Monique White bought her house in North Minneapolis in 2003, and was the first person in her family to buy a house. She went through first time home buyer classes and saved up a down payment. When she got the key to her house she was so happy she broke down and started crying .
Monique worked for 11 years as youth counselor at a group home for troubled teens. In February 2010, the nonprofit shut down due to state budget cuts. Although Monique still had the part-time job at a liquor store that she has had for 8 years, this was not enough to afford her mortgage payment.
Monique went through the process with US Bank of trying to get a loan modification. She wrote a hardship letter and repeatedly sent US Bank the information they needed. US Bank still refused.

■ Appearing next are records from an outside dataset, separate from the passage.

(** ** One round of the loop *)

Section Walk.
Context (code : Z).
Abbreviation loop := (calc_loop code).

Definition has (op lv : Z) (u : sOperateUnit) : Prop := u_op u = op /\ u_level u = lv /\ u_fun u = false.

(** Whether the loop is left before a unit of level [lv] with operator [op]. *)
Definition exits (op lv t depth : Z) (prevs : list Z) : bool :=
  (op =? 0) || (lv <? t) && negb (depth =? 0) && match head prevs with Some p => lv <? p | None => false end.

(** The levels before the unit are not higher, when there are any to look at. *)
Definition below (depth : Z) (prevs : list Z) (t : Z) : Prop :=
  0 <= depth /\ (depth = 0 \/ exists p, head prevs = Some p /\ p <= t).

(** The walk [F] comes to a unit [op], [lv] before [rest] with the output [st]: it ends
    there or goes on from there. *)
Definition arrives (stop : bool) (prevs : list Z) (rest : list sOperateUnit) (depth : Z) (st : formula_out_info)
    (op lv : Z) (F : nat -> option (list sOperateUnit * formula_out_info * Z)) : Prop :=
  exists u, has op lv u /\
    if stop then ev F (u :: rest, st, 0)
    else forall res, ev (fun f => loop f prevs u false rest depth st) res -> ev F res.

Lemma arrives_mono stop prevs rest depth st op lv F G :
  (forall res, ev F res -> ev G res) -> arrives stop prevs rest depth st op lv F ->
  arrives stop prevs rest depth st op lv G.
Proof. intros H (u & Hu & HF). exists u. split; [done|]. destruct stop; [by apply H | intros; by apply H, HF]. Qed.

US Bank also was not willing to reduce the loan amount to what the house is worth now. Monique purchased her home for $127,000 in 2003 and has put an additional $30,000 into repairs and improvements. US Bank repurchased it at a sheriff’s sale in January 2011 for $71,000. If US Bank had reduced her loan amount to what the house is worth, it would have lowered her mortgage payment by over $400.
Monique wants to stay in the home that her children have lived in for the last eight years. Her 16 year old son is nearing graduation, and she is worried that moving to a new school district would mean he would have new graduation requirements. Also, Monique says that it feels like her late father is part of the house because one of the last things he did before he died was to help her with the downpayment.